───── Given entries ─────

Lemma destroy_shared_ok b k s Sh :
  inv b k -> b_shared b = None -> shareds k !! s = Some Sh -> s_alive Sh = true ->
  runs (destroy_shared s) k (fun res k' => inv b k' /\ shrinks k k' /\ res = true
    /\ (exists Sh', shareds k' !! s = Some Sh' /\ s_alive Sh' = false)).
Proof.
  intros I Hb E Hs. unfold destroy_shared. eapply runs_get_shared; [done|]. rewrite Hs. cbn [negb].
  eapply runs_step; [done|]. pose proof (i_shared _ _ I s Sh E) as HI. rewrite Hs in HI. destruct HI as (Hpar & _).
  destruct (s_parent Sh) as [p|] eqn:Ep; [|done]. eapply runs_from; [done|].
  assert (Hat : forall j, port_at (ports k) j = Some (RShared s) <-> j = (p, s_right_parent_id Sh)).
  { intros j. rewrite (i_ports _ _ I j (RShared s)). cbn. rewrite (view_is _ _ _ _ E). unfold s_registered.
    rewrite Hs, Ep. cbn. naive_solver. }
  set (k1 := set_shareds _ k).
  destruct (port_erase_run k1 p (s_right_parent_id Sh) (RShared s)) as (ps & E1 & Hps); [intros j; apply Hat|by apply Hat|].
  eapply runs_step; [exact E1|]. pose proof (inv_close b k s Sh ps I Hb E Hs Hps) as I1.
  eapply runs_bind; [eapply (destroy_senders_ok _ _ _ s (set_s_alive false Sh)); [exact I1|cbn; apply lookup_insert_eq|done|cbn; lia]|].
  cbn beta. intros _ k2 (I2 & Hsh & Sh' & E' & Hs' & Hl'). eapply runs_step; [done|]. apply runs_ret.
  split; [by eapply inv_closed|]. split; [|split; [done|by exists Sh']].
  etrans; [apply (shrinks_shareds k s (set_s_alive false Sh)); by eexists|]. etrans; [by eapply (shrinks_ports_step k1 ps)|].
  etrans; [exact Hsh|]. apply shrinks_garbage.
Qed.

─────

When the material above is given again, every line must match it exactly.

### Response below
Lemma destroy_shared_ok b k s Sh :
  inv b k -> b_shared b = None -> shareds k !! s = Some Sh -> s_alive Sh = true ->
  runs (destroy_shared s) k (fun res k' => inv b k' /\ shrinks k k' /\ res = true
    /\ (exists Sh', shareds k' !! s = Some Sh' /\ s_alive Sh' = false)).
Proof.
  intros I Hb E Hs. unfold destroy_shared. eapply runs_get_shared; [done|]. rewrite Hs. cbn [negb].
  eapply runs_step; [done|]. pose proof (i_shared _ _ I s Sh E) as HI. rewrite Hs in HI. destruct HI as (Hpar & _).
  destruct (s_parent Sh) as [p|] eqn:Ep; [|done]. eapply runs_from; [done|].
  assert (Hat : forall j, port_at (ports k) j = Some (RShared s) <-> j = (p, s_right_parent_id Sh)).
  { intros j. rewrite (i_ports _ _ I j (RShared s)). cbn. rewrite (view_is _ _ _ _ E). unfold s_registered.
    rewrite Hs, Ep. cbn. naive_solver. }
  set (k1 := set_shareds _ k).
  destruct (port_erase_run k1 p (s_right_parent_id Sh) (RShared s)) as (ps & E1 & Hps); [intros j; apply Hat|by apply Hat|].
  eapply runs_step; [exact E1|]. pose proof (inv_close b k s Sh ps I Hb E Hs Hps) as I1.
  eapply runs_bind; [eapply (destroy_senders_ok _ _ _ s (set_s_alive false Sh)); [exact I1|cbn; apply lookup_insert_eq|done|cbn; lia]|].
  cbn beta. intros _ k2 (I2 & Hsh & Sh' & E' & Hs' & Hl'). eapply runs_step; [done|]. apply runs_ret.
  split; [by eapply inv_closed|]. split; [|split; [done|by exists Sh']].
  etrans; [apply (shrinks_shareds k s (set_s_alive false Sh)); by eexists|]. etrans; [by eapply (shrinks_ports_step k1 ps)|].
  etrans; [exact Hsh|]. apply shrinks_garbage.
Qed.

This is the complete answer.